Ineh Oritsemeyiwa

Personal information
- Nationality: Nigerian
- Born: Ineh Emmanuel Oritsemeyiwa 17 March 2001 (age 25)

Sport
- Sport: Track and field
- Event(s): Long jump, triple jump

= Ineh Oritsemeyiwa =

Nigerian athlete

Ineh Emmanuel Oritsemeyiwa (born 17 March 2001) is a Nigerian athlete who competes at long jump and triple jump.

He competed for Nigeria at local and international track and field competitions.

==Achievements==
Oritsemeyiwa represented Nigeria at the 2018 Summer Youth Olympics Games in Buenos Aires, Argentina where he won the silver medal with 16.22 mark in the men's triple jump event behind Cuba's Jordan Diaz who won the first position.

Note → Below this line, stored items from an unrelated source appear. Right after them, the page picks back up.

(* ===== verification/VMProps.v ===== *)
(** * Theorems about the VM

    A small program logic for the handlers of [VM] (triples on the VM's own
    state), the invariant of the block caches, the chain of accepted blocks,
    and what the individual handlers do. *)

From S2P Require Import Prelude LinkedHashmap Caches CometBFT Executor WrappedBlocks VM.

Section logic.
Context {W : Type}.
#[local] Notation M := (GoM call_ev (VM * W)).

(** From a VM satisfying [P], [m] ends in one satisfying [Q] of its result, or
    [E] if it fails. *)
Definition triple {A} (P : VM → Prop) (m : M A) (Q : A → VM → Prop) (E : VM → Prop) : Prop :=
  ∀ vm w, P vm →
    match m (vm, w) with
    | (Ok a, (vm', _), _) => Q a vm'
    | (Err _, (vm', _), _) => E vm'
    end.

Lemma t_conseq {A} (P P' : VM → Prop) (m : M A) (Q Q' : A → VM → Prop) (E E' : VM → Prop) :
  triple P m Q E → (∀ vm, P' vm → P vm) → (∀ a vm, Q a vm → Q' a vm) →
  (∀ vm, E vm → E' vm) → triple P' m Q' E'.
Proof.
  intros Ht HP HQ HE vm w Hvm. specialize (Ht vm w (HP _ Hvm)).
  destruct (m (vm, w)) as [[[a|e] [vm' w']] t]; auto.
Qed.

Lemma t_bind {A B} P (m : M A) Q (f : A → M B) R E :
  triple P m Q E → (∀ a, triple (Q a) (f a) R E) → triple P (m ≫= f) R E.
Proof.
  intros Hm Hf vm w Hvm. specialize (Hm vm w Hvm).
  unfold mbind, GoM_bind. destruct (m (vm, w)) as [[[a|e] [vm1 w1]] t1]; [|done].
  specialize (Hf a vm1 w1 Hm). by destruct (f a (vm1, w1)) as [[[b|e] [vm2 w2]] t2].
Qed.

Lemma t_ret {A} (a : A) (P : VM → Prop) E : triple P (mret a) (λ a' vm, a' = a ∧ P vm) E.
Proof. by intros vm w Hvm. Qed.

Lemma t_throw {A} e (P : VM → Prop) (Q : A → VM → Prop) : triple P (throw e) Q P.
Proof. by intros vm w Hvm. Qed.

Lemma t_ofR {A} (r : result gerr A) (P : VM → Prop) :
  triple P (ofR r) (λ a vm, r = Ok a ∧ P vm) P.
Proof. intros vm w Hvm. by destruct r. Qed.

Lemma t_lift {A} (m : GoM call_ev W A) (P : VM → Prop) :
  triple P (lift m) (λ a vm, (∃ w w' t, m w = (Ok a, w', t)) ∧ P vm) P.
Proof.
  intros vm w Hvm. unfold lift. destruct (m w) as [[[a|e] w'] t] eqn:E; [|done]. eauto.
Qed.

Lemma t_gets {A} (f : VM → A) (P : VM → Prop) E :
  triple P (gets f) (λ a vm, a = f vm ∧ P vm) E.
Proof. by intros vm w Hvm. Qed.

Lemma t_modify f (P Q : VM → Prop) E :
  (∀ vm, P vm → Q (f vm)) → triple P (modify f) (λ _, Q) E.
Proof. intros Hf vm w Hvm. simpl. auto. Qed.

Lemma t_blocks_op {A} (f : Storage → A * Storage) (P : VM → Prop) (Q : A → VM → Prop) E :
  (∀ vm, P vm → Q (f (vm_blocks vm)).1 (set_blocks (f (vm_blocks vm)).2 vm)) →
  triple P (blocks_op f) Q E.
Proof.
  intros Hf vm w Hvm. specialize (Hf vm Hvm). unfold blocks_op.
  by destruct (f (vm_blocks vm)).
Qed.

Lemma t_deref p (P : VM → Prop) :
  triple P (deref p) (λ wb vm, objs (vm_blocks vm) !! p = Some wb ∧ P vm) P.
Proof.
  intros vm w Hvm. unfold deref. by destruct (objs (vm_blocks vm) !! p) eqn:E.
Qed.

Lemma t_pure {A} (φ : Prop) P (m : M A) Q E :
  (φ → triple P m Q E) → triple (λ vm, φ ∧ P vm) m Q E.
Proof. intros Hm vm w [Hφ Hvm]. by apply Hm. Qed.

Lemma t_frame {A} (φ : Prop) P (m : M A) Q E :
  triple P m Q E → triple (λ vm, P vm ∧ φ) m (λ a vm, Q a vm ∧ φ) E.
Proof.
  intros Hm vm w [Hvm Hφ]. specialize (Hm vm w Hvm).
  by destruct (m (vm, w)) as [[[a|e] [vm' w']] t].
Qed.

Lemma t_done {A} (a : A) (P : VM → Prop) (Q : A → VM → Prop) E :
  (∀ vm, P vm → Q a vm) → triple P (mret a) Q E.
Proof. intros HQ vm w Hvm. by apply HQ. Qed.

Lemma t_fail {A} e (P : VM → Prop) (Q : A → VM → Prop) (E : VM → Prop) :
  (∀ vm, P vm → E vm) → triple P (throw e) Q E.
Proof. intros HE vm w Hvm. by apply HE. Qed.

Lemma t_whenever {A} P P' (m : M A) Q E :
  triple P' m Q E → (∀ vm, P vm → P' vm) → triple P m Q E.
Proof. intros. by eapply t_conseq. Qed.
End logic.

Section invariant.
Context `{CometBFT} {W : Type} `{!Services W} `{!Codecs}.
Context (json_len : WrappedBlock → Z).
#[local] Notation M := (GoM call_ev (VM * W)).

(** The caches are well formed, every cached pointer is to a live object
    holding the block of that ID, decided blocks have a decided status, and
    cached IDs of byte strings are right. *)
Definition vm_inv (vm : VM) : Prop :=
  storage_inv Block_Hash DecodeBlockWithStatus (vm_blocks vm).

(** [vm_inv], with the chain state [s]. *)
Definition vm_at (s : State) (vm : VM) : Prop := vm_inv vm ∧ vm_state vm = s.

(** A documented property of the block store. *)
Definition LoadByHash_law : Prop :=
  ∀ h (w : W) b, bs_LoadBlockByHash h w = Some b → Block_Hash b = h.

Lemma t_on_blocks (f : Storage → Storage) s (P : VM → Prop) E :
  (∀ vm, P vm → vm_at s vm) →
  (∀ vm, P vm → storage_inv Block_Hash DecodeBlockWithStatus (f (vm_blocks vm))) →
  triple (W := W) P (on_blocks f) (λ _, vm_at s) E.
Proof.
  intros Hat Hf. apply t_modify. intros vm Hvm. destruct (Hat vm Hvm) as [_ Hs].
  split; [by apply Hf|done].
Qed.

Lemma t_alloc wb s E :
  triple (W := W) (vm_at s) (blocks_op (alloc wb))
    (λ p vm, vm_at s vm ∧ objs (vm_blocks vm) !! p = Some wb) E.
Proof.
  apply t_blocks_op. intros vm [Hi Hs].
  destruct (alloc_inv Block_Hash DecodeBlockWithStatus wb _ Hi) as (? & ? & _). done.
Qed.

Lemma t_GetCachedBlock id s E :
  triple (W := W) (vm_at s) (blocks_op (GetCachedBlock id))
    (λ r vm, vm_at s vm ∧ ∀ p, r = Some p →
       ∃ wb, objs (vm_blocks vm) !! p = Some wb ∧ Block_Hash (wb_Block wb) = id) E.
Proof.
  apply t_blocks_op. intros vm [Hi Hs].
  pose proof (GetCachedBlock_spec Block_Hash DecodeBlockWithStatus id _ Hi) as Hg.
  destruct (GetCachedBlock id (vm_blocks vm)) as [r b].
  destruct Hg as (Hi' & _ & Ho & _ & _ & _ & _ & _ & _ & Hp). simpl. rewrite Ho. done.
Qed.

(** Caching an object by its status keeps the invariant. *)
Lemma t_cache_by_status id p wb s :
  Block_Hash (wb_Block wb) = id →
  triple (W := W) (λ vm, vm_at s vm ∧ objs (vm_blocks vm) !! p = Some wb)
    (cache_by_status json_len id p (wb_Status wb)) (λ _, vm_at s) (vm_at s).
Proof.
  intros Hh. unfold cache_by_status. destruct (wb_Status wb) eqn:Hst.
  - eapply t_whenever; [apply t_throw|by intros ? []].
  - apply t_on_blocks; [by intros ? []|]. intros vm [[Hi _] Hp].
    by eapply put_unverified_inv.
  - apply t_on_blocks; [by intros ? []|]. intros vm [[Hi _] Hp].
    eapply put_decided_inv; [done..|]. rewrite Hst. by right.
  - apply t_on_blocks; [by intros ? []|]. intros vm [[Hi _] Hp].
    eapply put_decided_inv; [done..|]. rewrite Hst. by left.
Qed.

Lemma t_evict_missing id s E :
  triple (W := W) (vm_at s) (on_blocks (evict_missing id)) (λ _, vm_at s) E.
Proof.
  apply t_on_blocks; [done|]. intros vm [Hi _]. by apply evict_missing_inv.
Qed.
(** *** Every handler keeps the invariant *)

Lemma t_parse_id bytes s :
  triple (W := W) (vm_at s) (parse_id bytes)
    (λ r vm, vm_at s vm ∧
       ∀ b st, r.2 = Some (b, st) → Block_Hash b = r.1) (vm_at s).
Proof.
  unfold parse_id. eapply (t_bind _ _ (λ _, vm_at s)).
  { apply t_blocks_op. intros vm [Hi Hs].
    destruct (get_bytes_inv Block_Hash DecodeBlockWithStatus bytes _ Hi). done. }
  intros [id|]; [by apply t_done|].
  eapply t_bind; [apply t_ofR|]. intros [b st]. apply t_pure. intros Hdec.
  eapply t_bind; [apply t_ofR|]. intros id. apply t_pure. intros [-> _]%ToID_Ok.
  eapply (t_bind _ _ (λ _, vm_at s)); [|intros _; apply t_done; naive_solver].
  apply t_on_blocks; [done|]. intros vm [Hi Hs]. by eapply put_bytes_inv.
Qed.

Lemma t_ParseBlock bytes s :
  triple (W := W) (vm_at s) (ParseBlock json_len bytes) (λ _, vm_at s) (vm_at s).
Proof.
  unfold ParseBlock. eapply t_bind; [apply t_parse_id|]. intros [id dec]. simpl.
  eapply t_bind; [apply t_frame, t_GetCachedBlock|]. intros wblk.
  eapply (t_bind _ _ (λ _, vm_at s)); [|by intros wb; apply t_done].
  destruct wblk as [p|].
  { eapply t_conseq; [apply t_deref|exact (λ _ x, x)|by intros ? ? (_ & [? _] & _)|by intros ? [[] _]]. }
  destruct dec as [[b st]|]; [|apply t_fail; by intros ? [[] _]].
  intros vm w [[Hat _] Hd]. revert vm w Hat. specialize (Hd b st eq_refl).
  enough (triple (W := W) (vm_at s) (blocks_op (alloc (mkWrappedBlock b st)) ≫= λ p,
    cache_by_status json_len id p st ≫= λ _, on_blocks (evict_missing id) ≫= λ _,
    mret (mkWrappedBlock b st)) (λ _, vm_at s) (vm_at s)) as Ht by exact Ht.
  eapply t_bind; [apply t_alloc|]. intros p.
  eapply t_bind; [by apply (t_cache_by_status id p (mkWrappedBlock b st) s)|]. intros [].
  eapply t_bind; [apply t_evict_missing|]. intros []. by apply t_done.
Qed.

Lemma t_BatchedParseBlock reqs s :
  triple (W := W) (vm_at s) (BatchedParseBlock json_len reqs) (λ _, vm_at s) (vm_at s).
Proof.
  induction reqs as [|bs reqs IH]; simpl; [by apply t_done|].
  eapply t_bind; [apply t_ParseBlock|]. intros r.
  eapply t_bind; [apply IH|]. intros rs. by apply t_done.
Qed.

He is also a one time top 8 finalist in the Africa Senior Championship in Athletics. He finished 7th overall best in the competition in Asaba, Delta State.

He competed at the Africa Region 11 games in Ghana where he also won gold medals in triple jump and silver medal in long jump.

One of the highlights of his career was sponsorship from Sunday Dare, Nigerias Minister of Sport to further his education in the United States as a result of his performance for Nigeria.